In Johnson II, the Supreme Court held that "imposing an increased sentence under the residual clause of the Armed Career Criminal Act violates the Constitution's guarantee of due process," on the basis that "the indeterminacy of the wide-ranging inquiry required by the residual clause both denies fair notice to defendants and invites arbitrary enforcement by judges." 135 S. Ct. at 2557, 2563. "Two features of the residual clause conspire to make it unconstitutionally vague." Id. at 2557. First, "the residual clause leaves grave uncertainty about how to estimate the risk posed by a crime" by "t[ying] the judicial assessment of risk to a judicially imagined 'ordinary case' of a crime, not to real-world facts or statutory elements." Id. Second, "[b]y combining indeterminacy about how to measure the risk posed by a crime with indeterminacy about how much risk it takes for the crime to qualify as a violent felony, the residual clause produces more unpredictability and arbitrariness than the Due Process Clause tolerates." Id. at 2558.

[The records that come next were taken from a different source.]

(** C1 (as the code has it).  Pay and update requests ignore the isPaid and
    paidInFull members of the body: whatever values are put there, the reply
    and the table afterwards are the same, and the flags of the bill a
    confirmed request names are the ones the status rule derives from the
    amountPaid and amountDue of that request, for update unless amountPaid
    equals amountDue without being above zero.  An add request does not
    derive: the bill it creates stores the two members as the request gave
    them. *)
Theorem C1_supplied_flags (T : text_io) (billId : string) (body : object)
    (v w : value) (st : store) :
  let sent := <["isPaid" := v]> (<["paidInFull" := w]> body) in
  let derived :=
    spec_deriveStatus_of T (field body "amountDue") (field body "amountPaid") in
  paybill T billId sent st = paybill T billId body st
  /\ updatebill T billId sent st = updatebill T billId body st
  /\ (forall n r,
        float_to_int4 (JS.parseInt billId) = Some n -> bills st !! n = Some r ->
        reports_success (fst (paybill T billId sent st)) = true ->
        exists r', bills (snd (paybill T billId sent st)) !! n = Some r'
                   /\ isPaid r' = Some (fst derived)
                   /\ paidInFull r' = Some (snd derived))
  /\ (forall n r,
        float_to_int4 (JS.parseInt billId) = Some n -> bills st !! n = Some r ->
        reports_success (fst (updatebill T billId sent st)) = true ->
        (JS.loose_eq (StringToNumber T) (field body "amountPaid")
           (field body "amountDue") = true ->
         JS.gt (StringToNumber T) (field body "amountPaid") JS.zero = true) ->
        exists r', bills (snd (updatebill T billId sent st)) !! n = Some r'
                   /\ isPaid r' = Some (fst derived)
                   /\ paidInFull r' = Some (snd derived))
  /\ (forall r st',
        addbill T body st = (Json 201 (Some r), st') ->
        bool_column T "isPaid" (field body "isPaid") = inr (isPaid r)
        /\ bool_column T "paidInFull" (field body "paidInFull") = inr (paidInFull r)).
Proof.
  intros sent derived.
  assert (Hpay : paybill T billId sent st = paybill T billId body st)
    by (unfold sent; now rewrite !paybill_ignores_member by discriminate).
  assert (Hupd : updatebill T billId sent st = updatebill T billId body st)
    by (unfold sent; now rewrite !updatebill_ignores_member by discriminate).
  split; [exact Hpay | ]. split; [exact Hupd | ]. split; [ | split].
  - intros n r Hid Hr. rewrite Hpay. now apply paybill_written_flags with (r := r).
  - intros n r Hid Hr. rewrite Hupd. now apply updatebill_written_flags with (r := r).
  - intros r st' Hadd.
    destruct (addbill_created T body st st' r Hadd)
      as (_ & _ & _ & _ & _ & _ & H5 & H6 & _).
    now split.
Qed.

Lemma C1_witness :
  (exists r', bills (snd (paybill Sample.io "1" flagged_payment one_bill)) !! 1 = Some r'
              /\ isPaid r' = Some true /\ paidInFull r' = Some false)
  /\ (exists r', bills (snd (updatebill Sample.io "1" flagged_update paid_bill)) !! 1
                 = Some r'
                 /\ isPaid r' = Some false /\ paidInFull r' = Some false)
  /\ bool_column Sample.io "isPaid" (field flagged_bill "isPaid") = inr (Some true)
  /\ bool_column Sample.io "paidInFull" (field flagged_bill "paidInFull")
     = inr (Some true).
Proof.
  assert (Hadd :
    addbill Sample.io flagged_bill empty_store
    = (Json 201
         (Some (mkBill 1 (Some "Electric Company") (Some "Utility") (Some 120.5%float)
                  (Some (mkDate 2025 9 15)) (Some true) (Some true) (Some JS.zero)
                  (Some sentinel_date) (Some ""))),
       snd (addbill Sample.io flagged_bill empty_store)))
    by (vm_compute; reflexivity).
  split; [ | split].
  - destruct (C1_supplied_flags Sample.io "1" partial_payment (JBool false)
                (JBool true) one_bill) as (_ & _ & Hpay & _).
    destruct (Hpay 1 _ eq_refl one_bill_row) as (r' & Hr' & Ha & Hb);
      [vm_compute; reflexivity | ].
    exists r'. split; [exact Hr' | ]. split; [exact Ha | exact Hb].
  - destruct (C1_supplied_flags Sample.io "1" reset_update (JBool true)
                (JBool true) paid_bill) as (_ & _ & _ & Hupd & _).
    destruct (Hupd 1
                (mkBill 1 (Some "Primary Care Doctor") (Some "Medical")
                   (Some amount_56_15) (Some (mkDate 2025 9 15)) (Some true)
                   (Some true) (Some amount_56_15) (Some (mkDate 2025 8 12))
                   (Some "Visa")) eq_refl)
      as (r' & Hr' & Ha & Hb);
      [vm_compute; reflexivity | vm_compute; reflexivity | discriminate | ].
    exists r'. split; [exact Hr' | ]. split; [exact Ha | exact Hb].
  - exact (proj2 (proj2 (proj2 (proj2
             (C1_supplied_flags Sample.io "1" flagged_bill JNull JNull empty_store))))
             _ _ Hadd).
Defined.

(** C1, the statement as the specification has it, fails for add: the stored
    flags are the supplied ones, not the ones the rule derives from the
    amounts of the same request. *)
Lemma C1_add_stores_supplied_flags :
  exists r st',
    addbill Sample.io flagged_bill empty_store = (Json 201 (Some r), st')
    /\ bills st' !! 1 = Some r
    /\ field flagged_bill "amountDue" = JNum 120.5%float
    /\ field flagged_bill "amountPaid" = JNum JS.zero
    /\ (isPaid r, paidInFull r) = (Some true, Some true)
    /\ spec_deriveStatus 120.5%float JS.zero = (false, false).
Proof.
  eexists _, _. split; [vm_compute; reflexivity | ].
  repeat split; vm_compute; reflexivity.
Qed.

(** ** Requests for an id that is not in the table *)

Section AbsentId.
Variable T : text_io.

Lemma paybill_reply_and_table (billId : string) (body : object) :
  (exists e, forall st, paybill T billId body st = (JsonError e, st))
  \/ (exists id f,
        int4_column T "billid" (JNum (JS.parseInt billId)) = inr id
        /\ forall st, paybill T billId body st =
             (Text 200 PaymentUpdated (JS.parseInt billId), where_billid id f st)).
Proof.
  unfold paybill.
  destruct (paybill_sql_cases T (field body "amountPaid") (field body "amountDue"))
    as [-> | (b & ->)].
  - left. eexists. intros. reflexivity.
  - unfold pool_query.
    match goal with
    | |- context [update_payment T true b ?ps _] =>
        destruct (update_payment_cases T true b ps)
          as [(e & He) | (id & f & _ & Hid & Hrun)]
    end.
    + left. exists e. intros st. now rewrite He.
    + right. exists id, f. split; [now apply Hid | ].
      intros st. now rewrite Hrun.
Qed.

Lemma updatebill_reply_and_table (billId : string) (body : object) :
  (exists e, forall st, updatebill T billId body st = (JsonError e, st))
  \/ (exists id f,
        int4_column T "billid" (JNum (JS.parseInt billId)) = inr id
        /\ forall st, updatebill T billId body st =
             (Text 200 BillUpdated (JS.parseInt billId), where_billid id f st)).
Proof.
  unfold updatebill.
  destruct (updatebill_sql_cases T (field body "amountPaid") (field body "amountDue"))
    as (a & b & -> & _).
  unfold pool_query.
  match goal with
  | |- context [update_all T a b ?ps _] =>
      destruct (update_all_cases T a b ps)
        as [(e & He) | (id & f & _ & Hid & Hrun)]
  end.
  - left. exists e. intros st. now rewrite He.
  - right. exists id, f. split; [now apply Hid | ].
    intros st. now rewrite Hrun.
Qed.

Lemma deletebill_reply_and_table (billId : string) (st : store) :
  deletebill T billId st =
    match float_to_int4 (JS.parseInt billId) with
    | Some n =>
        (Text 200 BillDeleted (JS.parseInt billId),
         mkStore (delete n (bills st)) (billid_seq st))
    | None => (JsonError (InvalidText "billid"), st)
    end.
Proof.
  unfold deletebill, pool_query, delete_bill, int4_column.
  now destruct (float_to_int4 (JS.parseInt billId)).
Qed.

Lemma where_billid_no_such_bill (billId : string) (id : option Z)
    (f : bill -> bill) (st : store) :
  int4_column T "billid" (JNum (JS.parseInt billId)) = inr id ->
  no_such_bill billId st -> where_billid id f st = st.
Proof.
  intros Hcol Habsent. apply where_billid_absent. intros n ->.
  destruct (int4_column_number T _ _ Hcol) as (m & [= <-] & Hm).
  now apply Habsent.
Qed.

End AbsentId.
Lemma namedStep_numbered (mapping : gmap string Z) (namedArgs : list NamedArg)
    (args : list string) (position : Z) (match_ : list string) :
  numbered mapping args position ->
  match namedStep (mapping, namedArgs, args, position) match_ with
  | (mapping', _, args', position') =>
      args' = args ++ (capture <$> filterReservedNames [match_]) ∧
      numbered mapping' args' position'
  end.
Proof.
  intros (Hpos & Hord & Hdom). unfold namedStep, filterReservedNames. simpl.
  destruct (length match_ <? 2)%nat eqn:Hlen.
  { replace (1 <? length match_)%nat with false
      by (symmetry; apply Nat.ltb_ge; apply Nat.ltb_lt in Hlen; lia).
    simpl. by rewrite app_nil_r. }
  replace (1 <? length match_)%nat with true
    by (symmetry; apply Nat.ltb_lt; apply Nat.ltb_ge in Hlen; lia).
  simpl. destruct (isReservedName (capture match_)); simpl.
  { by rewrite app_nil_r. }
  set (x := capture match_).
  destruct (mapping !! x) as [i|] eqn:Hx.
  - split; [done |].
    assert (Hin : x ∈ args) by (apply Hdom; by exists i).
    unfold numbered. rewrite distinct_snoc, decide_True by done.
    split_and!; [done | done |].
    intros name Hname. apply elem_of_app. left. by apply Hdom.
  - split; [done |].
    assert (Hnin : x ∉ args).
    { intros Hin. apply elem_of_distinct, list_elem_of_lookup in Hin as [n Hn].
      apply Hord in Hn. congruence. }
    unfold numbered. rewrite distinct_snoc, decide_False by done.
    rewrite length_app. simpl. split_and!.
    + lia.
    + intros n name Hn. apply lookup_app_Some in Hn as [Hn | [Hge Hn]].
      * rewrite lookup_insert_ne; [by apply Hord |].
        intros ->. apply Hnin, elem_of_distinct. by eapply list_elem_of_lookup_2.
      * apply list_lookup_singleton_Some in Hn as [Hn <-].
        rewrite lookup_insert_eq. f_equal. lia.
    + intros name Hname. apply elem_of_app.
      destruct (decide (name = x)) as [-> | Hne].
      * right. apply list_elem_of_here.
      * left. apply Hdom. by rewrite lookup_insert_ne in Hname.
Qed.
(** X3: when the content type is "channel" a channel is present, the
    channel display name is reported (the name with the number in brackets,
    or the bare number) and the media title is the channel's program title;
    and a media title is never reported without a channel display name. *)
Theorem channel_fields_go_together :
  (MediaPlayer.media_content_type d = Some "channel" ->
   exists ch,
     channel d = Some ch /\
     MediaPlayer.media_channel d =
       Some match channel_name ch with
            | Some n => (n ++ " (" ++ number ch ++ ")")%string
            | None => number ch
            end /\
     MediaPlayer.media_title d = program_title ch) /\
  (forall t, MediaPlayer.media_title d = Some t ->
             MediaPlayer.media_channel d <> None).
Proof.
  unfold MediaPlayer.media_content_type, MediaPlayer.media_channel,
    MediaPlayer.media_title, MediaPlayer.app_id_is_not, MediaPlayer.app_id,
    MediaPlayer.app_name.
  split.
  - destruct (app d) as [a|]; [|discriminate].
    destruct (in2 (name a) "Power Saver" "Roku"); [discriminate|].
    destruct (channel d) as [ch|]; [|discriminate].
    destruct (Data.app_id a =? "tvinput.dtv"); [|discriminate].
    intros _. exists ch. simpl.
    repeat split.
    + destruct (channel_name ch); reflexivity.
    + destruct (program_title ch); reflexivity.
  - intros t.
    destruct (app d) as [a|]; [|discriminate].
    destruct (Data.app_id a =? "tvinput.dtv"); [|discriminate]. simpl.
    destruct (channel d) as [ch|]; [|discriminate].
    intros _. destruct (channel_name ch); discriminate.
Qed.

(** X4: an image URL is reported exactly when a content type is, and it is
    then the icon URL the vendor client builds for the active app's id. *)
Theorem image_iff_content_type (app_icon_url : string -> string) :
  (MediaPlayer.media_image_url app_icon_url d = None <->
   MediaPlayer.media_content_type d = None) /\
  (forall u, MediaPlayer.media_image_url app_icon_url d = Some u ->
             exists a, app d = Some a /\ u = app_icon_url (Data.app_id a)).
Proof.
  unfold MediaPlayer.media_image_url, MediaPlayer.media_content_type,
    MediaPlayer.app_id, MediaPlayer.app_name.
  destruct (app d) as [a|].
  - destruct (in2 (name a) "Power Saver" "Roku").
    + split; [split; reflexivity | discriminate].
    + split.
      * split; [discriminate|].
        destruct (channel d); [destruct (Data.app_id a =? "tvinput.dtv")|];
          discriminate.
      * intros u [= <-]. exists a. auto.
  - split; [split; reflexivity | discriminate].
Qed.

(** X5: on the home screen (state "home") neither a content type nor an
    image URL is reported, and the current source is the launcher, "Roku". *)
Theorem home_has_no_content (app_icon_url : string -> string) :
  MediaPlayer.state d = Some "home" ->
  MediaPlayer.media_content_type d = None /\
  MediaPlayer.media_image_url app_icon_url d = None /\
  MediaPlayer.source d = Some "Roku".
Proof.
  unfold MediaPlayer.state, MediaPlayer.media_content_type,
    MediaPlayer.media_image_url, MediaPlayer.source, MediaPlayer.app_id,
    MediaPlayer.app_name, in2.
  destruct (standby (Data.state d)); [discriminate|].
  destruct (app d) as [a|]; [|discriminate].
  destruct ((name a =? "Power Saver") || screensaver a); [discriminate|].
  destruct (name a =? "Roku") eqn:E.
  - intros _. apply String.eqb_eq in E. rewrite E. simpl. auto.
  - destruct (media d) as [m|]; [destruct (paused m) | destruct (truthy _)];
      discriminate.
Qed.

Lemma source_list_in (s : string) :
  In s (MediaPlayer.source_list d) <->
  s = "Home" \/ exists a, In a (apps d) /\ name a = s.
Proof.
  unfold MediaPlayer.source_list. simpl. split.
  - intros [<- | H]; [left; reflexivity|].
    right. apply (Permutation_in _ (Permutation_sym (sorted_perm _))) in H.
    apply in_map_iff in H. destruct H as (a & Ha & Hin). eauto.
  - intros [-> | (a & Hin & <-)]; [left; reflexivity|].
    right. apply (Permutation_in _ (sorted_perm _)).
    apply in_map. exact Hin.
Qed.

(** X6: the source list offers "Home" and the names of the installed apps
    and nothing else, one entry per installed app beside "Home". *)
Theorem source_list_entries :
  (forall s, In s (MediaPlayer.source_list d) <->
             s = "Home" \/ exists a, In a (apps d) /\ name a = s) /\
  List.length (MediaPlayer.source_list d) = S (List.length (apps d)).
Proof.
  split; [exact source_list_in|].
  unfold MediaPlayer.source_list. simpl. f_equal.
  rewrite <- (Permutation_length (sorted_perm _)). apply length_map.
Qed.

(** X7: when the active app is one of the installed apps, the current
    source is one of the sources offered. *)
Theorem current_source_is_offered (a : Application) :
  app d = Some a ->
  In a (apps d) ->
  exists s, MediaPlayer.source d = Some s /\
            In s (MediaPlayer.source_list d).
Proof.
  intros Ha Hin. exists (name a). unfold MediaPlayer.source. rewrite Ha.
  split; [reflexivity|].
  apply source_list_in. right. eauto.
Qed.

End DerivedFields.

(** * Further properties of the command handlers *)

(** Reduces the events of a handler in any world, by cases on what the
    vendor client answers and on the availability. *)
Ltac run_any w :=
  unfold events;
  cbv [roku_exception_handler bind remote launch tune roku_search
       vendor_call async_request_refresh log_error log_info ret emit];
  cbn [trace calls vendor available];
  repeat (match goal with
          | |- context [match vendor w ?n with _ => _ end] =>
            destruct (vendor w n) as [[? | ? | ?] |]
          end;
          cbn [trace calls vendor available]);
  try destruct (available w);
  cbn [trace calls vendor available snd fst];
  rewrite <- ?app_assoc; cbn [app];
  rewrite ?skipn_length_app, ?skipn_all.

Section PlaybackGuards.
Import Data.

Lemma state_not_in_standby (d : Device) (l : list string) :
  standby (Data.state d) = true ->
  MediaPlayer.state_not_in d (STATE_STANDBY :: l) = false.
Proof.
  intros H. unfold MediaPlayer.state_not_in, MediaPlayer.state.
  rewrite H. reflexivity.
Qed.

(** X8: in standby, pause, play and the play/pause toggle do nothing at
    all: no vendor call, no refresh request, no log line, in any world. *)
Theorem standby_silences_playback (d : Device) (w : World) :
  standby (Data.state d) = true ->
  MediaPlayer.async_media_pause d w = (Ok tt, w) /\
  MediaPlayer.async_media_play d w = (Ok tt, w) /\
  MediaPlayer.async_media_play_pause d w = (Ok tt, w).
Proof.
  intros H.
  unfold MediaPlayer.async_media_pause, MediaPlayer.async_media_play,
    MediaPlayer.async_media_play_pause.
  rewrite !(state_not_in_standby d _ H). repeat split.
Qed.
(** * NYC taxi demand predictor: training-to-serving lifecycle

    A shallow embedding of [urban_mobility_forecaster/config.py],
    [urban_mobility_forecaster/api.py] and [urban_mobility_forecaster/train.py].

    - Python floats are IEEE binary64 values, [spec_float] of the standard
      library, compared with [SFltb]/[SFleb]/[SFeqb] and computed on with
      [SFmul], [SFsqrt] and the like (so NaN, signed zero and rounding behave
      as in Python).
    - Module globals ([_model], [_results]), the files under [models/] and the
      sequence of file-system calls are one explicit [State], threaded through
      a state-and-exception monad [Py].
    - Objects coming from third-party libraries (the unpickled regressor,
      sklearn's metrics, xgboost's [fit]) are records of functions or Section
      variables: their results are arbitrary, and they may raise. *)

From Stdlib Require Import ZArith String Ascii List SpecFloat.
From stdpp Require Import base option gmap strings list fin_maps.

Set Warnings "-register-all".

Local Open Scope Z_scope.
Local Open Scope string_scope.

(** ** Python values *)

(** [float]: a binary64 number. *)
Definition float : Set := spec_float.

Definition prec : Z := 53.
Definition emax : Z := 1024.

(** [float(z)] for a Python int [z] (round to nearest even). *)
Definition float_of_int (z : Z) : float := binary_normalize prec emax z 0 false.

(** The literal [0.84] and friends are written by mantissa and exponent. *)
Definition f_zero : float := S754_zero false.
Definition f_5 : float := Eval cbv in float_of_int 5.
Definition f_20 : float := Eval cbv in float_of_int 20.

(** A number as Python holds it: an [int] or a [float]. *)
Inductive PyNum :=
  | PyInt (z : Z)
  | PyFloat (f : float).

(** [float(v)]: also what [np.array] stores for [v] in a float64 array and
    what a pydantic [float] field keeps of [v]. *)
Definition py_float (v : PyNum) : float :=
  match v with
  | PyInt z => float_of_int z
  | PyFloat f => f
  end.

(** [a < b]; an int against a float is compared as a float (the ints of this
    program, 0, 5 and 20, convert exactly). *)
Definition py_lt (a b : PyNum) : bool :=
  match a, b with
  | PyInt x, PyInt y => Z.ltb x y
  | _, _ => SFltb (py_float a) (py_float b)
  end.

(** [max(a, b)]: the first argument unless the second is greater. *)
Definition py_max (a b : PyNum) : PyNum := if py_lt a b then b else a.

(** The value [json.load] returns; an object keeps its keys in order.
    [JNull] is Python's [None]. *)
Inductive Json :=
  | JNull
  | JBool (b : bool)
  | JInt (z : Z)
  | JFloat (f : float)
  | JStr (s : string)
  | JList (l : list Json)
  | JObj (kvs : list (string * Json)).

(** Exceptions. [HTTPException] carries its status code and detail; a detail
    built from another exception keeps that exception ([str(e)]). *)
Inductive Exn :=
  | FileNotFoundError (msg : string)
  | UnpicklingError
  | EOFError
  | JSONDecodeError
  | UnicodeDecodeError
  | AttributeError (msg : string)
  | IndexError
  | ValueError (msg : string)
  | ValidationError (field : string)
  | LibraryError (msg : string)
  | HTTPException (status_code : Z) (detail : Detail)
with Detail :=
  | Text (s : string)
  | StrOf (e : Exn)
  | TextStrOf (s : string) (e : Exn).

Inductive result (A : Type) :=
  | Ok (a : A)
  | Raise (e : Exn).
Arguments Ok {A} a.
Arguments Raise {A} e.

Definition Matrix := list (list float).
Definition Vector := list float.

(** The unpickled regressor: the two attributes the code uses, either of
    which may raise. *)
Module XGBRegressor.
Record t := {
  predict : Matrix -> result Vector;
  feature_importances_ : result Vector;
}.
End XGBRegressor.
Definition Model : Type := XGBRegressor.t.

(** The entry of a dict under key [k]. *)
Fixpoint assoc {A} (k : string) (kvs : list (string * A)) : option A :=
  match kvs with
  | [] => None
  | (k', v) :: rest => if String.eqb k k' then Some v else assoc k rest
  end.

(** ** Files and the interpreter state *)

(** A file, by what deserialising it gives. A pickle holds a regressor (any
    object with the two attributes, which may raise) or [None]; [JsonOf j] is
    a JSON document; [PlainText] is text that is neither; [EmptyFile] has no
    bytes; [NotUtf8] and [Garbage] are bytes that are no pickle, the former
    not even decodable as text. *)
Inductive FileContent :=
  | PickleOf (m : Model)
  | PickleOfNone
  | JsonOf (j : Json)
  | PlainText (s : string)
  | EmptyFile
  | NotUtf8
  | Garbage.

Inductive Event :=
  | EvExists (p : string)
  | EvRead (p : string)
  | EvMkdir (p : string)
  | EvWrite (p : string) (c : FileContent).

Record State := {
  _model : option Model;            (* api.py : _model *)
  _results : Json;                  (* api.py : _results, JNull is None *)
  dirs : gset string;               (* directories that exist *)
  files : gmap string FileContent;  (* files that exist *)
  trace : list Event;               (* file-system calls so far, oldest first *)
}.

Definition set_model (m : option Model) (s : State) : State :=
  {| _model := m; _results := _results s; dirs := dirs s; files := files s;
     trace := trace s |}.
Definition set_results (j : Json) (s : State) : State :=
  {| _model := _model s; _results := j; dirs := dirs s; files := files s;
     trace := trace s |}.
Definition set_files (fs : gmap string FileContent) (s : State) : State :=
  {| _model := _model s; _results := _results s; dirs := dirs s; files := fs;
     trace := trace s |}.
Definition set_dirs (d : gset string) (s : State) : State :=
  {| _model := _model s; _results := _results s; dirs := d; files := files s;
     trace := trace s |}.
Definition log_event (ev : Event) (s : State) : State :=
  {| _model := _model s; _results := _results s; dirs := dirs s; files := files s;
     trace := trace s ++ [ev] |}.

(** ** The monad of statements: state passing, with exceptions *)

Definition Py (A : Type) : Type := State -> result A * State.

Definition ret {A} (a : A) : Py A := fun s => (Ok a, s).
Definition raise {A} (e : Exn) : Py A := fun s => (Raise e, s).
Definition bind {A B} (c : Py A) (k : A -> Py B) : Py B :=
  fun s => match c s with
           | (Ok a, s') => k a s'
           | (Raise e, s') => (Raise e, s')
           end.
(** [try: c except Exception as e: h e] *)
Definition try_except {A} (c : Py A) (h : Exn -> Py A) : Py A :=
  fun s => match c s with
           | (Ok a, s') => (Ok a, s')
           | (Raise e, s') => h e s'
           end.
Definition lift {A} (r : result A) : Py A := fun s => (r, s).
Definition get_state : Py State := fun s => (Ok s, s).
Definition modify (f : State -> State) : Py unit := fun s => (Ok tt, f s).

Declare Scope py_scope.
Delimit Scope py_scope with py.
Notation "'do' x <- c ; k" := (bind c (fun x => k))
  (at level 10, x name, c at level 100, k at level 200) : py_scope.
Notation "'do' ' p <- c ; k" := (bind c (fun x => match x with p => k end))
  (at level 10, p pattern, c at level 100, k at level 200) : py_scope.
Notation "'run' c ; k" := (bind c (fun _ => k))
  (at level 10, c at level 100, k at level 200) : py_scope.

Definition rbind {A B} (r : result A) (k : A -> result B) : result B :=
  match r with
  | Ok a => k a
  | Raise e => Raise e
  end.

(** ** File-system primitives *)

(** [Path.exists()] *)
Definition path_exists (p : string) : Py bool :=
  fun s => (Ok (bool_decide (is_Some (files s !! p))), log_event (EvExists p) s).

(** [open(p, 'rb')] or [open(p, 'r')], then reading it whole. *)
Definition read_file (p : string) : Py FileContent :=
  fun s => match files s !! p with
           | Some c => (Ok c, log_event (EvRead p) s)
           | None => (Raise (FileNotFoundError p), log_event (EvRead p) s)
           end.

(** [pickle.load(f)]: the pickled object, which may be [None]; an empty
    file ends before the first opcode. *)
Definition pickle_load (c : FileContent) : result (option Model) :=
  match c with
  | PickleOf m => Ok (Some m)
  | PickleOfNone => Ok None
  | EmptyFile => Raise EOFError
  | JsonOf _ | PlainText _ | NotUtf8 | Garbage => Raise UnpicklingError
  end.

(** [json.load(f)] on a file opened in text mode: bytes that are not text
    (a binary pickle among them) fail in the decoder, before parsing. *)
Definition json_load (c : FileContent) : result Json :=
  match c with
  | JsonOf j => Ok j
  | PickleOf _ | PickleOfNone | NotUtf8 => Raise UnicodeDecodeError
  | PlainText _ | EmptyFile | Garbage => Raise JSONDecodeError
  end.

(** The directory part of a path: everything before the last ['/']. *)
Fixpoint dirname_aux (acc cur : string) (seen : bool) (p : string) : string :=
  match p with
  | EmptyString => if seen then acc else EmptyString
  | String c rest =>
      if Ascii.eqb c "/"%char
      then dirname_aux (if seen then acc ++ "/" ++ cur else cur) EmptyString true rest
      else dirname_aux acc (cur ++ String c EmptyString) seen rest
  end.
Definition dirname (p : string) : string := dirname_aux EmptyString EmptyString false p.

(** [Path.mkdir(exist_ok=True)] *)
Definition mkdir_exist_ok (d : string) : Py unit :=
  fun s => (Ok tt, log_event (EvMkdir d) (set_dirs ({[d]} ∪ dirs s) s)).

(** [open(p, 'w')] (or ['wb']), writing [c], closing: the file holds exactly
    [c] afterwards. Opening fails when the directory of [p] does not exist;
    the project root (the empty directory name) always does. *)
Definition write_file (p : string) (c : FileContent) : Py unit :=
  fun s =>
    if bool_decide (dirname p = EmptyString ∨ dirname p ∈ dirs s)
    then (Ok tt, log_event (EvWrite p c) (set_files (<[p := c]> (files s)) s))
    else (Raise (FileNotFoundError p), s).

(** ** config.py *)

Module Config.

(** Paths are written relative to [PROJ_ROOT]. (Importing config.py also
    calls [MODELS_DIR.mkdir(exist_ok=True)]; the states below may or may not
    have the directory.) *)
Definition MODELS_DIR : string := "models".

Definition FEATURE_COLUMNS : list string :=
  [ "hour_sin"; "hour_cos";
    "dow_sin"; "dow_cos";
    "month_sin"; "month_cos";
    "lag_1h"; "lag_24h"; "lag_168h";
    "diff_24h";
    "rolling_7d_mean"; "rolling_7d_std";
    "rolling_14d_mean"; "rolling_7d_cv";
    "zone_mean_demand"; "zone_rank"; "zone_is_top50" ].

Definition MODEL_FILE : string := MODELS_DIR ++ "/xgboost_model.pkl".
Definition FEATURE_LIST_FILE : string := MODELS_DIR ++ "/feature_list.txt".
Definition RESULTS_FILE : string := MODELS_DIR ++ "/results.json".

(** 0.1 and 0.8 as binary64. *)
Definition f_0_1 : float := S754_finite false 7205759403792794 (-56).
Definition f_0_8 : float := S754_finite false 7205759403792794 (-53).

Definition XGBOOST_PARAMS : Json :=
  JObj [ ("n_estimators", JInt 500);
         ("max_depth", JInt 6);
         ("learning_rate", JFloat f_0_1);
         ("subsample", JFloat f_0_8);
         ("colsample_bytree", JFloat f_0_8);
         ("random_state", JInt 42);
         ("n_jobs", JInt (-1)) ].

Definition VERBOSE_EVAL : Z := 50.

End Config.
Export Config.

(** ** api.py *)

Module Api.

Local Open Scope py_scope.

(** [load_model()]: each global is filled only while it is [None]. *)
Definition load_model : Py (option Model * Json) :=
  do s <- get_state;
  run (match _model s with
       | None =>
           do present <- path_exists MODEL_FILE;
           if negb present
           then raise (FileNotFoundError ("Model file not found: " ++ MODEL_FILE))
           else
             do c <- read_file MODEL_FILE;
             do o <- lift (pickle_load c);
             modify (set_model o)
       | Some _ => ret tt
       end);
  do s <- get_state;
  run (match _results s with
       | JNull =>
           do present <- path_exists RESULTS_FILE;
           if present
           then
             do c <- read_file RESULTS_FILE;
             do j <- lift (json_load c);
             modify (set_results j)
           else ret tt
       | _ => ret tt
       end);
  do s <- get_state;
  ret (_model s, _results s).

(** [class PredictionRequest(BaseModel)]: the fields in declaration order. *)
Record PredictionRequest := {
  hour_sin : float;
  hour_cos : float;
  dow_sin : float;
  dow_cos : float;
  month_sin : float;
  month_cos : float;
  lag_1h : float;
  lag_24h : float;
  lag_168h : float;
  diff_24h : float;
  rolling_7d_mean : float;
  rolling_7d_std : float;
  rolling_14d_mean : float;
  rolling_7d_cv : float;
  zone_mean_demand : float;
  zone_rank : float;
  zone_is_top50 : Z;
}.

The Supreme Court subsequently held that its decision in Johnson II announced a new substantive rule that applies retroactively to cases on collateral review. Welch v. United States, 136 S. Ct. 1257, 1268 (2016). "By striking down the residual clause for vagueness, [Johnson II] changed the substantive reach of the Armed Career Criminal Act, altering the 'range of conduct or the class of persons that the [Act] punishes." Id. at 1265 (quoting Schriro v. Summerlin, 542 U.S. 348, 353 (2004)). As a result, defendants sentenced pursuant to the ACCA residual clause can collaterally attack their sentences as unconstitutional under § 2255. See, e.g., United States v. Heflin, 195 F. Supp. 3d 1134 (E.D. Cal. 2016). C. Sentencing Pursuant to 18 U.S.C. § 924(c)(1)(A)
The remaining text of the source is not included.